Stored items
(* ===== verification/Dchain.v ===== *)
(** * The index allocator

    src/src/double-chain-impl.c and double-chain.c.  Allocation takes an index
    from the core's own free list, or from the global one, which is refilled
    with one index of every core's free list when it is empty; freeing returns
    an index to the freeing core's list.  The allocation code is repeated word
    for word in double-chain-exp.c, with a time stamp, and is therefore
    written here for any type of cell and any [stamp]. *)

From stdpp Require Import strings.
From S2P Require Import Prelude Rlu Profiler Links.
Open Scope Z_scope.

(** ** Operations on the cells *)

Section operations.
Context {T C : Type} `{ChainCell C} (cells : RluMem T C) (NUM_FREE_LISTS : Z).

Definition ALLOC_LIST_HEAD : Z := 0.
Let FL : Z := FREE_LIST_HEAD NUM_FREE_LISTS.
Let GL : Z := GLOBAL_FREE_LIST_HEAD NUM_FREE_LISTS.
Let SHIFT : Z := INDEX_SHIFT NUM_FREE_LISTS.

(** One round of the loop that refills the global free list. *)
Definition migrate_one (i : Z) : M T unit :=
  let list_head_ind := Z.shiftl i LIST_HEAD_PADDING in
  let! list_head := deref cells (FL + list_head_ind) in
  let migrated := next list_head in
  if migrated =? FL + list_head_ind then ret tt
  else
    lock cells (FL + list_head_ind) ;;
    let! migratedp := deref cells migrated in
    modify cells (FL + list_head_ind) (set_both (next migratedp)) ;;
    lock cells migrated ;;
    let! glb_fl_head := load cells GL in
    modify cells migrated (fun c => set_list_ind (-1) (set_both (next glb_fl_head) c)) ;;
    modify cells GL (set_both migrated).

(** Where the index comes from. *)
Record source := Source {
  alloc_from_local : bool;
  alloc_from_glb : bool;
  glb_fl_refilled : bool;
  allocated : Z
}.

(** "Get a free index". *)
Definition get_free (core_id : Z) : M T source :=
  let al_head_ind := Z.shiftl core_id LIST_HEAD_PADDING in
  let! fl_head := deref cells (FL + al_head_ind) in
  if next fl_head =? FL + al_head_ind then
    lock cells GL ;;
    let! glb_fl_head := load cells GL in
    if next glb_fl_head =? GL then
      for_range 0 (Z.to_nat NUM_FREE_LISTS) migrate_one ;;
      let! glb_fl_head := load cells GL in
      let refilled := negb (next glb_fl_head =? GL) in
      ret (Source false refilled refilled (next glb_fl_head))
    else ret (Source false true false (next glb_fl_head))
  else ret (Source true false false (next fl_head)).

(** "Install the free index to the local list of allocated indexes": the
    last part, which adds the link to the "new"-end of the ring. *)
Definition add_to_al_list (stamp : C -> C) (core_id allocated : Z) : M T unit :=
  let al_head_ind := Z.shiftl core_id LIST_HEAD_PADDING in
  modify cells allocated (set_next (ALLOC_LIST_HEAD + al_head_ind)) ;;
  let! al_head := deref cells (ALLOC_LIST_HEAD + al_head_ind) in
  modify cells allocated
    (fun c => stamp (set_list_ind al_head_ind (set_prev (prev al_head) c))) ;;
  if negb (prev al_head =? ALLOC_LIST_HEAD + al_head_ind) then
    lock cells (prev al_head) ;;
    modify cells (prev al_head) (set_next allocated) ;;
    lock cells (ALLOC_LIST_HEAD + al_head_ind) ;;
    modify cells (ALLOC_LIST_HEAD + al_head_ind) (set_prev allocated)
  else
    lock cells (ALLOC_LIST_HEAD + al_head_ind) ;;
    modify cells (ALLOC_LIST_HEAD + al_head_ind)
      (fun c => set_prev allocated (set_next allocated c)).

(** [Some i]: return 1 with *index = i; [None]: return 0. *)
Definition chain_allocate_new_index (stamp : C -> C) (core_id : Z) : M T (option Z) :=
  let al_head_ind := Z.shiftl core_id LIST_HEAD_PADDING in
  let! src := get_free core_id in
  if negb (alloc_from_local src) && negb (alloc_from_glb src) then ret None
  else
    (if negb (glb_fl_refilled src) then lock cells (allocated src) else ret tt) ;;
    let! allocp := load cells (allocated src) in
    (if alloc_from_glb src then modify cells GL (set_both (next allocp))
     else
       lock cells (FL + al_head_ind) ;;
       modify cells (FL + al_head_ind) (set_both (next allocp))) ;;
    add_to_al_list stamp core_id (allocated src) ;;
    ret (Some (allocated src - SHIFT)).

(** 1 ([true]) if the index has been freed, 0 if it was free already. *)
Definition nfos_dchain_impl_free_index (index core_id : Z) : M T bool :=
  let al_head_ind := Z.shiftl core_id LIST_HEAD_PADDING in
  let freed := index + SHIFT in
  let! freedp := deref cells freed in
  if list_ind freedp =? -1 then ret false
  else
    let freed_prev := prev freedp in
    let freed_next := next freedp in
    (if negb (freed_prev =? freed_next) then
       lock cells freed_prev ;;
       lock cells freed_next ;;
       modify cells freed_prev (set_next freed_next) ;;
       modify cells freed_next (set_prev freed_prev)
     else
       lock cells freed_prev ;;
       modify cells freed_prev (fun c => set_prev freed_prev (set_next freed_next c))) ;;
    let! fr_head := deref cells (FL + al_head_ind) in
    lock cells freed ;;
    modify cells freed (fun c => set_list_ind (-1) (set_both (next fr_head) c)) ;;
    lock cells (FL + al_head_ind) ;;
    modify cells (FL + al_head_ind) (set_both freed) ;;
    ret true.
End operations.
Lemma wp_expire_one c now t al tm (Q : expire_result -> T -> Prop) :
  exp_rep t al tm -> 0 <= c < N ->
  (forall i l t', al c = i :: l -> tm i < now -> exp_rep t' (<[c := l]> al) tm ->
     Q (Expired (Some i) c false) t') ->
  ((forall i l, al c = i :: l -> now <= tm i) -> Q (next_free_list chain c) t) ->
  wp R (nfos_dchain_exp_expire_one_index_t chain c now) t Q.
Proof.
  intros [Hr Ht] Hc HQ HQ'. set (f := view (cells chain) t) in *.
  assert (holds (cells chain) t f []) as Hh by (by apply holds_view).
  unfold nfos_dchain_exp_expire_one_index_t, ALLOC_LIST_HEAD. cbv zeta. fold N.
  pose proof (ring_first f al c Hr Hc) as Hfirst. cbv zeta in Hfirst. rewrite !Z.add_0_l.
  wstep. wstep. destruct (al c) as [|i l] eqn:E.
  { destruct Hfirst as [-> ->]. rewrite Z.eqb_refl. cbn [andb]. wstep. by apply HQ'. }
  destruct Hfirst as [En Hne]. rewrite En, (proj2 (Z.eqb_neq (SHIFT + i) _) Hne), andb_false_r.
  assert (time (f (SHIFT + i)) = tm i) as Etm.
  { apply Ht. exists c. rewrite E. left. }
  wstep. wstep. rewrite Etm. destruct (Z.geb_spec (tm i) now) as [Hge|Hlt].
  { wstep. apply HQ'. intros i' l' [= -> ->]. done. }
  set (x := SHIFT + i) in *. pose proof Hr as (L & HL & Hs & HA).
  destruct (unlink_push N usable HN (set_time INT64_MAX) f L al c c [] i l HL Hs HA Hc E)
    as (Hrep & Hhx & Hpx & Hnx & Hph & Hnh). fold SHIFT x in Hrep, Hhx, Hpx, Hnx, Hph, Hnh.
  change (FREE_LIST_HEAD N + Z.shiftl c LIST_HEAD_PADDING) with (head N (PF c)).
  set (fr := head N (PF c)) in *.
  do 10 wstep. wstep.
  apply wp_mono with (fun _ t' => mem (cells chain) t' (push (set_time INT64_MAX) (remove f x) fr x)).
  - intros [] t' _ Hm. wstep. unfold x. replace (SHIFT + i - INDEX_SHIFT N) with i by (unfold SHIFT; lia).
    apply (HQ i l); [done|lia|]. eapply exp_mem_rep; [exact Hm|]. split; [exact Hrep|].
    intros j Hj. rewrite (pay_push time); [rewrite (pay_remove time)|].
    + apply Ht. destruct Hj as [d Hd]. exists d. rewrite fn_insert_dec in Hd.
      case_decide; [subst; rewrite E; by right|done].
    + intros Ex. assert (j = i) as -> by (unfold x, SHIFT in Ex; lia).
      destruct Hj as [d Hd]. assert (i ∈ al c) as Hic by (rewrite E; left).
      rewrite fn_insert_dec in Hd. case_decide as Ecd.
      * subst. pose proof (rep_nodup N usable f al d Hr) as Hnd. rewrite E in Hnd.
        by apply NoDup_cons in Hnd as [? _].
      * apply Ecd. by apply (rep_unique N usable f al c d i).
  - destruct (Z.eqb_spec (prev (f x)) (next (f x))) as [Epn|Epn]; cbn [negb].
    + do 3 wstep. eapply mem_of, holds_ext; [|eassumption]. intros y.
      unfold push, remove. cbv zeta. rewrite !fn_insert_dec, <- Epn.
      repeat (case_decide; subst; simplify_eq); try done; congruence.
    + do 7 wstep. eapply mem_of, holds_ext; [|eassumption]. intros y.
      unfold push, remove. cbv zeta. rewrite !fn_insert_dec.
      repeat (case_decide; subst; simplify_eq); try done; congruence.
Qed.
End exp_wp.

(** ** The abstract allocator with expiration and its operations *)

Record exp_state := ExpState { al_of : Z -> list Z; tm_of : Z -> Z }.

Inductive exp_op :=
| OpAllocate (core now : Z)
| OpRejuvenate (index now : Z)
| OpExpire (core now : Z).
(* ===== verification/ConcDchain.v ===== *)
(** * The packet sets' index allocator

    src/src/concurrent-double-chain-impl.c and concurrent-double-chain.c.  The
    allocator has the same lists as the one of Links.v, but its cells are
    shared memory protected by one lock per local free list and one for the
    global free list; a ring of allocated indexes belongs to its core.  The
    code is split at its lock and unlock calls into atomic sections
    ([take_local], [take_global], [unlink_free], ...), of which the
    operations are composed and which a schedule interleaves ([sched_step]). *)

From S2P Require Import Prelude Links.
Open Scope Z_scope.

(** ** Cells *)

(** [K]: pkt_set_id_t, which the NF declares. *)
Record concurrent_dchain_cell (K : Type) := ConcCell {
  cc_prev : Z;
  cc_next : Z;
  cc_list_ind : Z;
  time : Z;
  id : K;
  map_chain_next : Z
}.
Arguments ConcCell {K} _ _ _ _ _ _.
Arguments cc_prev {K} _.
Arguments cc_next {K} _.
Arguments cc_list_ind {K} _.
Arguments time {K} _.
Arguments id {K} _.
Arguments map_chain_next {K} _.

#[export] Instance conc_cell K : ChainCell (concurrent_dchain_cell K) := {|
  prev := cc_prev; next := cc_next; list_ind := cc_list_ind;
  set_prev v c := ConcCell v (cc_next c) (cc_list_ind c) (time c) (id c) (map_chain_next c);
  set_next v c := ConcCell (cc_prev c) v (cc_list_ind c) (time c) (id c) (map_chain_next c);
  set_list_ind v c := ConcCell (cc_prev c) (cc_next c) v (time c) (id c) (map_chain_next c)
|}.
#[export] Instance conc_cell_laws K : ChainCellLaws (concurrent_dchain_cell K).
Proof. by split. Qed.
#[export] Instance payload_time K : Payload (@time K).
Proof. by split. Qed.
#[export] Instance payload_id K : Payload (@id K).
Proof. by split. Qed.
#[export] Instance payload_chain K : Payload (@map_chain_next K).
Proof. by split. Qed.
(* ===== verification/Txn.v ===== *)
(** * Critical sections and their restarts

    Packet processing and expiry run NF code between RLU_READER_LOCK and
    RLU_READER_UNLOCK and jump back to a label when the code returns
    ABORT_HANDLER or the unlock fails its read validation, after
    nfos_abort_txn (src/src/include/rlu-wrapper.h).  [RluRuntime] is what
    MV-RLU provides for that, a parameter like the memory of Rlu.v; [run_txn]
    is the restart loop shared by data-plane.c and pkt-set-manager.c, and
    [txn_outcome] its meaning without fuel. *)

From stdpp Require Import relations.
From S2P Require Import Prelude Rlu.
Open Scope Z_scope.

(** [W]: the state MV-RLU shares between the threads, [T]: a transaction. *)
Class RluRuntime (W T : Type) := {
  reader_lock : W -> T * W;             (* RLU_READER_LOCK *)
  reader_unlock : T -> W -> bool * W;   (* RLU_READER_UNLOCK: read validation *)
  rlu_abort : T -> W -> W               (* RLU_ABORT *)
}.

(** Without the profiler's sampling, which Profiler.v models. *)
Definition nfos_abort_txn {W T} `{RluRuntime W T} (t : T) (w : W) : W := rlu_abort t w.

(** A transaction as RLU_READER_LOCK hands it out. *)
Definition from_lock (W : Type) {T} `{RluRuntime W T} (t : T) : Prop := exists w : W, (reader_lock w).1 = t.

(** ** Code that uses the memory [L] of its thread besides the transaction *)

Definition on_txn {L T A} (c : M T A) : M (L * T) A :=
  fun '(l, t) => let (r, t) := c t in (r, (l, t)).
Definition on_local {L T A} (f : L -> A * L) : M (L * T) A :=
  fun '(l, t) => let (a, l) := f l in (Some a, (l, t)).

(** As [wp], with the memory: an abort leaves it in [E]. *)
Definition wpm {L T A} `{RluTxn T} (R : T -> T -> Prop) (c : M (L * T) A) (l : L) (t : T)
    (E : L -> Prop) (Q : A -> L -> T -> Prop) : Prop :=
  match c (l, t) with
  | (Some a, (l', t')) => R t t' /\ Q a l' t'
  | (None, (l', _)) => E l' /\ ~ no_conflict t
  end.

Section wpm.
Context {L T : Type} `{RluTxn T} (R : T -> T -> Prop) `{!TxnRel R} (E : L -> Prop).

Lemma wpm_ret {A} (a : A) l t (Q : A -> L -> T -> Prop) : Q a l t -> wpm R (ret a) l t E Q.
Proof. split; [reflexivity|done]. Qed.

Lemma wpm_bind {A B} (c : M (L * T) A) (k : A -> M (L * T) B) l t Q :
  wpm R c l t E (fun a l' t' => wpm R (k a) l' t' E Q) -> wpm R (bind c k) l t E Q.
Proof.
  unfold wpm, bind. destruct (c (l, t)) as [[a|] [l' t']]; [|done].
  intros [HR Hk]. destruct (k a (l', t')) as [[b|] [l2 t2]].
  - destruct Hk. split; [by transitivity t'|done].
  - destruct Hk as [HE Hf]. split; [done|]. intros Hn. by apply Hf, (txn_free t t').
Qed.

Lemma wpm_txn {A} (c : M T A) l t (Q : A -> L -> T -> Prop) :
  E l -> wp R c t (fun a t' => Q a l t') -> wpm R (on_txn c) l t E Q.
Proof. unfold wpm, wp, on_txn. destruct (c t) as [[a|] t']; auto. Qed.

Lemma wpm_local {A} (f : L -> A * L) l t (Q : A -> L -> T -> Prop) :
  Q (f l).1 (f l).2 t -> wpm R (on_local f) l t E Q.
Proof. unfold wpm, on_local. destruct (f l) as [a l']. by split. Qed.

Lemma wpm_mono {A} (c : M (L * T) A) l t (Q Q' : A -> L -> T -> Prop) :
  (forall a l' t', R t t' -> Q a l' t' -> Q' a l' t') -> wpm R c l t E Q -> wpm R c l t E Q'.
Proof. unfold wpm. destruct (c (l, t)) as [[a|] [l' t']]; [|done]. intros HQ []. auto. Qed.
End wpm.

Section run_txn.
Context {W T L A : Type} `{RluRuntime W T}.
(** [L] is the memory of the thread outside the transaction: an abort does
    not restore it.  [pre] is what follows the label, [undo] what the code
    does between an abort and the jump back. *)
Variables (pre undo : L -> L) (body : M (L * T) A).

Fixpoint run_txn (fuel : nat) (l : L) (w : W) : option (A * (L * W)) :=
  match fuel with
  | O => None
  | S fuel =>
      let (t, w) := reader_lock w in
      match body (pre l, t) with
      | (None, (l, t)) => run_txn fuel (undo l) (nfos_abort_txn t w)
      | (Some a, (l, t)) =>
          let (valid, w) := reader_unlock t w in
          if (valid : bool) then Some (a, (l, w))
          else run_txn fuel (undo l) (nfos_abort_txn t w)
      end
  end.

(** One attempt: it commits, or the thread goes back to the label. *)
Inductive attempt (l : L) (w : W) : option A -> L -> W -> Prop :=
| attempt_abort t w1 l' t' :
    reader_lock w = (t, w1) -> body (pre l, t) = (None, (l', t')) ->
    attempt l w None (undo l') (nfos_abort_txn t' w1)
| attempt_invalid t w1 a l' t' w2 :
    reader_lock w = (t, w1) -> body (pre l, t) = (Some a, (l', t')) ->
    reader_unlock t' w1 = (false, w2) ->
    attempt l w None (undo l') (nfos_abort_txn t' w2)
| attempt_commit t w1 a l' t' w2 :
    reader_lock w = (t, w1) -> body (pre l, t) = (Some a, (l', t')) ->
    reader_unlock t' w1 = (true, w2) ->
    attempt l w (Some a) l' w2.

(** Failed attempts followed by one that commits. *)
Inductive txn_outcome : L -> W -> A -> L -> W -> Prop :=
| outcome_commit l w a l' w' :
    attempt l w (Some a) l' w' -> txn_outcome l w a l' w'
| outcome_retry l w l1 w1 a l' w' :
    attempt l w None l1 w1 -> txn_outcome l1 w1 a l' w' -> txn_outcome l w a l' w'.

Lemma run_txn_sound fuel : forall l w a l' w',
  run_txn fuel l w = Some (a, (l', w')) -> txn_outcome l w a l' w'.
Proof.
  induction fuel as [|fuel IH]; intros l w a l' w'; cbn [run_txn]; [done|].
  destruct (reader_lock w) as [t w1] eqn:El. destruct (body (pre l, t)) as [[b|] [l1 t1]] eqn:Eb.
  - destruct (reader_unlock t1 w1) as [[] w2] eqn:Eu.
    + intros [= -> -> ->]. by eapply outcome_commit, attempt_commit.
    + intros Hr. eapply outcome_retry; [by eapply attempt_invalid|]. by apply IH.
  - intros Hr. eapply outcome_retry; [by eapply attempt_abort|]. by apply IH.
Qed.

(** Whenever some attempt commits, enough fuel reaches it. *)
Lemma run_txn_complete l w a l' w' :
  txn_outcome l w a l' w' -> exists n, forall fuel, (n <= fuel)%nat ->
  run_txn fuel l w = Some (a, (l', w')).
Proof.
  induction 1 as [l w a l' w' Ha|l w l1 w1 a l' w' Ha _ [n IH]].
  - exists 1%nat. intros [|fuel] Hf; [lia|]. cbn [run_txn].
    inversion Ha as [| |t w1 b l1 t1 w2 El Eb Eu]; subst. rewrite El, Eb, Eu. done.
  - exists (S n). intros [|fuel] Hf; [lia|]. cbn [run_txn].
    inversion Ha as [t w2 l2 t2 El Eb|t w2 b l2 t2 w3 El Eb Eu|]; subst; rewrite El, Eb;
      rewrite ?Eu; apply IH; lia.
Qed.

(** Attempts that fail one after the other. *)
Definition failed (x y : L * W) : Prop := attempt x.1 x.2 None y.1 y.2.

Lemma txn_outcome_trace l w a l' w' : txn_outcome l w a l' w' ->
  exists l0 w0, rtc failed (l, w) (l0, w0) /\ attempt l0 w0 (Some a) l' w'.
Proof.
  induction 1 as [l w a l' w' Ha|l w l1 w1 a l' w' Ha _ (l0 & w0 & Hs & Hc)].
  - by exists l, w.
  - exists l0, w0. split; [|done]. by apply rtc_l with (l1, w1).
Qed.

(** What failed attempts keep holds of the memory that the committing attempt
    starts from. *)
Lemma txn_outcome_once (I : L -> Prop) l w a l' w' :
  (forall l w l1 w1, I l -> attempt l w None l1 w1 -> I l1) -> I l ->
  txn_outcome l w a l' w' -> exists l0 w0, I l0 /\ attempt l0 w0 (Some a) l' w'.
Proof.
  intros Hkeep HI Ho. induction Ho as [l w a l' w' Ha|l w l1 w1 a l' w' Ha _ IH].
  - by exists l, w.
  - apply IH. by eapply Hkeep.
Qed.

(** A critical section ends with a run of its body from memory that the
    failed attempts have left as they found it. *)
Lemma run_txn_commits (I : L -> Prop) fuel l w a l' w' :
  (forall l t r l1 t1, I l -> from_lock W t -> body (pre l, t) = (r, (l1, t1)) -> I (undo l1)) -> I l ->
  run_txn fuel l w = Some (a, (l', w')) ->
  exists l0 t t1, I l0 /\ from_lock W t /\ body (pre l0, t) = (Some a, (l', t1)).
Proof.
  assert (forall w t w1, reader_lock w = (t, w1) -> from_lock W t) as Hl by (intros w0 t w1 E; exists w0; by rewrite E).
  intros Hkeep HI Hrun. apply run_txn_sound, (txn_outcome_once I) in Hrun as (l0 & w0 & HI0 & Ha).
  - inversion Ha; subst. eauto 8.
  - intros l1 w1 l2 w2 HI1 Ha. inversion Ha; subst; eauto.
  - done.
Qed.

(** When [retries] bounds how often an attempt fails, so does it the fuel. *)
Lemma run_txn_returns (retries : W -> nat) :
  (forall l w l1 w1, attempt l w None l1 w1 -> (retries w1 < retries w)%nat) ->
  forall fuel l w, (retries w < fuel)%nat -> exists a l' w', run_txn fuel l w = Some (a, (l', w')).
Proof.
  intros Hr. induction fuel as [|fuel IH]; intros l w Hf; [lia|]. cbn [run_txn].
  destruct (reader_lock w) as [t w1] eqn:El. destruct (body (pre l, t)) as [[b|] [l1 t1]] eqn:Eb.
  - destruct (reader_unlock t1 w1) as [[] w2] eqn:Eu; [eauto|]. apply IH.
    pose proof (Hr _ _ _ _ (attempt_invalid _ _ _ _ _ _ _ _ El Eb Eu)). lia.
  - apply IH. pose proof (Hr _ _ _ _ (attempt_abort _ _ _ _ _ _ El Eb)). lia.
Qed.
End run_txn.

__WHAT YOU WILL DO__. The first line of the entries above marks where to begin; repeat each line exactly through the one that contains "let! migratedp := deref cells migrated in", and include that line.

__SOLUTION__.
(* ===== verification/Dchain.v ===== *)
(** * The index allocator

    src/src/double-chain-impl.c and double-chain.c.  Allocation takes an index
    from the core's own free list, or from the global one, which is refilled
    with one index of every core's free list when it is empty; freeing returns
    an index to the freeing core's list.  The allocation code is repeated word
    for word in double-chain-exp.c, with a time stamp, and is therefore
    written here for any type of cell and any [stamp]. *)

From stdpp Require Import strings.
From S2P Require Import Prelude Rlu Profiler Links.
Open Scope Z_scope.

(** ** Operations on the cells *)

Section operations.
Context {T C : Type} `{ChainCell C} (cells : RluMem T C) (NUM_FREE_LISTS : Z).

Definition ALLOC_LIST_HEAD : Z := 0.
Let FL : Z := FREE_LIST_HEAD NUM_FREE_LISTS.
Let GL : Z := GLOBAL_FREE_LIST_HEAD NUM_FREE_LISTS.
Let SHIFT : Z := INDEX_SHIFT NUM_FREE_LISTS.

(** One round of the loop that refills the global free list. *)
Definition migrate_one (i : Z) : M T unit :=
  let list_head_ind := Z.shiftl i LIST_HEAD_PADDING in
  let! list_head := deref cells (FL + list_head_ind) in
  let migrated := next list_head in
  if migrated =? FL + list_head_ind then ret tt
  else
    lock cells (FL + list_head_ind) ;;
    let! migratedp := deref cells migrated in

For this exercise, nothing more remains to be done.